Monday, August 13, 2012

Extraterrestrial Contact: The Weight of Our Decisions

The question has to be asked when considering the response to extraterrestrial First Contact. What if we screw it up? That may sound like a worry not worth considering, as First Contact of any sort is hard to predict in terms of how it might happen. I do think it’s a question that will be foremost on the minds of those involved in the event, if it occurs some time in our future. Why? Primarily because high information First Contact would likely have a profound impact on human civilization.

It will also be a situation unlike any we have encountered in human history. That uniqueness presents problems. We can’t do a best practices review of First Contact situations. Well, that’s not entirely true. We could certainly do a review of human to human First Contact in history. The initial meetings between human societies have been well documented. A few of those situations may have turned out okay for the civilization with lesser technology, but as has been pointed out time after time, most of those situations did not turn out well for the technologically weaker civilization.
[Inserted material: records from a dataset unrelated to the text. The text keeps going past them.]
(* ===== verification/Stores.v ===== *)
(** * internal/data: the two concurrent maps

    Module [VmData]: one [xsync.Map] from pod to virtual machine; every operation is
    one atomic step on the map.  Module [ContainerData]: a map from pod to a pointer
    to an inner map; an operation that stores first finds or makes the inner map and
    then writes through the pointer, so it is two steps and another goroutine can run
    between them.  [ContainerData.view] is the map of maps that the store stands for,
    and the operations are shown to implement it when they run alone. *)
From Stdlib Require Import ZArith Lia.
From Stdlib Require Import String.
From stdpp Require Import base list gmap fin_maps strings.
From S2P Require Import Prelude GoStrings GoErrors Prog Resource.
Local Open Scope string_scope.
Local Open Scope go_scope.

(** Contexts and connections are known by name. *)
Definition Ctx := nat.
Definition ConnRef := nat.

Module VmData.

(* src/internal/data/vm/vminfo.go : VirtualMachineInfo *)
Record VirtualMachineInfo := {
  Ref : string;
  Resource : Res.MacOSVirtualMachine;
  DownloadCancelFunc : option Ctx;
  PermitAcquired : bool;
  SSHConn : option ConnRef
}.

Abbreviation VirtualMachineData := (gmap NamespacedName VirtualMachineInfo).

(* src/internal/data/vm/vmdata.go : 8-18 NewVirtualMachineData *)
Definition NewVirtualMachineData : VirtualMachineData := ∅.

Definition key (ns name : string) : NamespacedName := {| Namespace := ns; Name := name |}.

(* src/internal/data/vm/vmdata.go : VirtualMachineData.Load *)
Definition Load (d : VirtualMachineData) (ns name : string) : option VirtualMachineInfo :=
  d !! key ns name.

(** The callback may also report something to its caller (a captured variable): the
    [B] of its result. *)
(* src/internal/data/vm/vmdata.go : VirtualMachineData.Update *)
Definition Update {B} (d : VirtualMachineData) (ns name : string)
    (updateFunc : VirtualMachineInfo -> VirtualMachineInfo * B) : option (VirtualMachineInfo * B) * VirtualMachineData :=
  match d !! key ns name with
  | None => (None, d)
  | Some old => let r := updateFunc old in (Some r, <[key ns name := fst r]> d)
  end.

(* src/internal/data/vm/vmdata.go : VirtualMachineData.LoadOrStore *)
Definition LoadOrStore (d : VirtualMachineData) (ns name : string) (info : VirtualMachineInfo)
  : VirtualMachineInfo * bool * VirtualMachineData :=
  match d !! key ns name with
  | Some old => (old, true, d)
  | None => (info, false, <[key ns name := info]> d)
  end.

(* src/internal/data/vm/vmdata.go : VirtualMachineData.Delete *)
Definition Delete (d : VirtualMachineData) (ns name : string) : VirtualMachineData :=
  delete (key ns name) d.

(* src/internal/data/vm/vmdata.go : VirtualMachineData.All *)
Definition All (d : VirtualMachineData) : gmap NamespacedName VirtualMachineInfo := d.
Lemma swp_release k g i m (Q : permitGuard -> tst -> Prop) :
  g_key g = k -> g_released g = false ->
  (if g_committed g then forall g', Q g' {| hand := 0; ent := Some i; mach := m |}
   else PermitAcquired i = true /\ m = None /\
        forall g', Q g' {| hand := 0; ent := Some (withPermit false i); mach := None |}) ->
  swp k (Release g) Q {| hand := 0; ent := Some i; mach := m |}.
Proof.
  intros Hk Hr HQ. unfold Release. rewrite Hr.
  destruct (g_committed g); [by apply HQ|]. destruct HQ as (Ha & -> & HQ).
  rewrite Hk. apply swp_bind. unfold releasePermit. apply swp_bind. simpl.
  split; [done|]. unfold releaseCallback. rewrite Ha. cbn [fst snd].
  exists 1. split; [unfold tokens; simpl; unfold acq; simpl; rewrite Ha; done|].
  simpl. exists 0. split_and!; [done | by intros H1 |]. apply HQ.
Qed.

Lemma swp_startVM ctx cfg p i (Q : option error -> tst -> Prop) :
  PermitAcquired i = true ->
  (forall r t, settled t -> is_Some (ent t) -> Q r t) ->
  swp (p_key p)
    (r <- startVirtualMachine Getenv iface ctx cfg p {| g_key := p_key p; g_committed := false; g_released := false |} ;;
     Release (snd r) ;; Ret (fst r)) Q {| hand := 0; ent := Some i; mach := None |}.
Proof.
  intros Ha HQ. apply swp_bind. unfold startVirtualMachine. apply swp_bind.
  unfold createVirtualMachineInstance. apply swp_bind.
  apply swp_quiet; [apply quiet_setup|]. intros [vm|e]; apply swp_bind.
  - eapply swp_modify; [done | done |]. apply swp_bind, swp_record. sret.
    apply swp_bind. apply swp_op. cbn [sstep]. split_and!; [done | unfold tokens; simpl; unfold acq; simpl; rewrite Ha; lia | |].
    + intros e. apply swp_bind, swp_record. sret. apply swp_bind, swp_release; [done | done |].
      simpl. split_and!; [done | done |]. intros g'. apply HQ; [split; [done | by left] | done].
    + apply swp_bind, swp_record, swp_bind.
      eapply swp_postStart; [split; [reflexivity | done]|]. intros r i' Ha' Hi'. sret.
      apply swp_bind, swp_release; [done | done |]. simpl. intros g'.
      apply HQ; [|done]. split; [done|]. right. split; [done|]. by rewrite Hi'.
  - apply swp_record. sret. apply swp_bind, swp_release; [done | done |].
    simpl. split_and!; [done | done |]. intros g'. apply HQ; [split; [done | by left] | done].
Qed.
(* ===== verification/SshConn.v ===== *)
(** * internal/sshconn: the persistent SSH connection of a virtual machine

    Every section of [connection.go] that holds the mutex is one function on the
    state ([acquire], [retire], [publish], [close]); what happens outside the mutex (a
    dial, opening a channel, a keepalive request) is a step of its own.  [step] is the
    transition system of any number of goroutines on one connection: it lets the
    critical sections run in any order, with any client pointer as argument, so every
    interleaving of the Go code is one of its runs.

    [NewSession] itself is a program over these sections and the channel open. *)
From Stdlib Require Import ZArith Lia.
From Stdlib Require Import Ascii String.
From stdpp Require Import base list gmap fin_maps strings relations.
From S2P Require Import Prelude GoStrings GoErrors Prog.
Local Open Scope string_scope.
Local Open Scope go_scope.

Module SshConn.

(* src/internal/sshconn/connection.go : 17-17 ErrClosed *)
Definition ErrClosed : error := errNew "ssh connection closed".

(** [*ssh.Client] and [*dialOp] pointers, and sessions. *)
Definition ClientRef := nat.
Definition OpRef := nat.
Definition SessRef := nat.

(** Where a dial is: running outside the mutex, back with a result that is not yet
    published, or done ([close(op.done)], with [op.client] and [op.err]). *)
(* src/internal/sshconn/connection.go : dialOp *)
Inductive dialOp :=
| Dialing
| Dialed (r : ClientRef + error)
| Done (r : ClientRef + error).

(* src/internal/sshconn/connection.go : Connection *)
Record Connection := {
  client : option ClientRef;
  kaCancel : option ClientRef;      (* the client whose keepalive it stops *)
  closed : bool;
  pending : option OpRef
}.

(** The connection and what its pointers lead to: the dials ever started, the
    transports that are open, the keepalive goroutines that run. *)
Record world := {
  conn : Connection;
  ops : gmap OpRef dialOp;
  cancelledOps : gset OpRef;
  opened : gset ClientRef;
  everOpened : gset ClientRef;
  keepalives : gset ClientRef
}.

(* src/internal/sshconn/connection.go : New *)
Definition New : world :=
  {| conn := {| client := None; kaCancel := None; closed := false; pending := None |};
     ops := ∅; cancelledOps := ∅; opened := ∅; everOpened := ∅; keepalives := ∅ |}.

Definition set_conn (c : Connection) (w : world) : world :=
  {| conn := c; ops := ops w; cancelledOps := cancelledOps w; opened := opened w; everOpened := everOpened w;
     keepalives := keepalives w |}.
Definition set_ops (o : gmap OpRef dialOp) (w : world) : world :=
  {| conn := conn w; ops := o; cancelledOps := cancelledOps w; opened := opened w; everOpened := everOpened w;
     keepalives := keepalives w |}.

(** [client.Close()] *)
Definition closeClient (c : ClientRef) (w : world) : world :=
  {| conn := conn w; ops := ops w; cancelledOps := cancelledOps w; opened := opened w ∖ {[c]};
     everOpened := everOpened w; keepalives := keepalives w |}.

Definition set_client (c : option ClientRef) (w : world) : world :=
  set_conn {| client := c; kaCancel := kaCancel (conn w); closed := closed (conn w); pending := pending (conn w) |} w.
Definition set_pending (p : option OpRef) (w : world) : world :=
  set_conn {| client := client (conn w); kaCancel := kaCancel (conn w); closed := closed (conn w); pending := p |} w.

(* src/internal/sshconn/connection.go : Connection.stopKeepaliveLocked *)
Definition stopKeepaliveLocked (w : world) : world :=
  match kaCancel (conn w) with
  | None => w
  | Some c =>
      {| conn := {| client := client (conn w); kaCancel := None; closed := closed (conn w); pending := pending (conn w) |};
         ops := ops w; cancelledOps := cancelledOps w; opened := opened w; everOpened := everOpened w;
         keepalives := keepalives w ∖ {[c]} |}
  end.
There is a long list of human societies rendered extinct because of First Contact with other humans.
Aliens are unlikely to be like humans and such comparisons only go so far. And that means that we don’t have any roadmap for extraterrestrial First Contact. That makes it a potentially dynamic event and one where we are forced to fly by the seat of our pants, so to speak. If we screw it up- who’s to say what negative impacts there could be for the human race? (not to mention the rest of the Earth and it’s creatures that we usually forget to consider). If we are too open we could unleash biological dangers on Earth. If we are too open we could find ourselves flooded by alien information, causing a tidal wave effect for our scientific and social institutions. If we are hostile we could create conflict. If we are hostile we could cause the aliens to avoid us.
Of course, there is a middle road that could be followed. Staying on the middle road won’t be easy. The whole of humanity would be embroiled in a debate over the response to First Contact. It may be hard to reach consensus. World leaders may be forced to make tough decisions. Two hundred years later humans could point to those decisions and say that the wrong decision was made and that humanity was irrevocably harmed. Just a little pressure.
What can be done? Nothing. A bold and active response will be required in a direct First Contact situation. We must hope that the world leaders making those decisions are thoughtful, careful and have a clear vision for the future of humanity. We don’t want to screw this up. Future generations will be counting on us.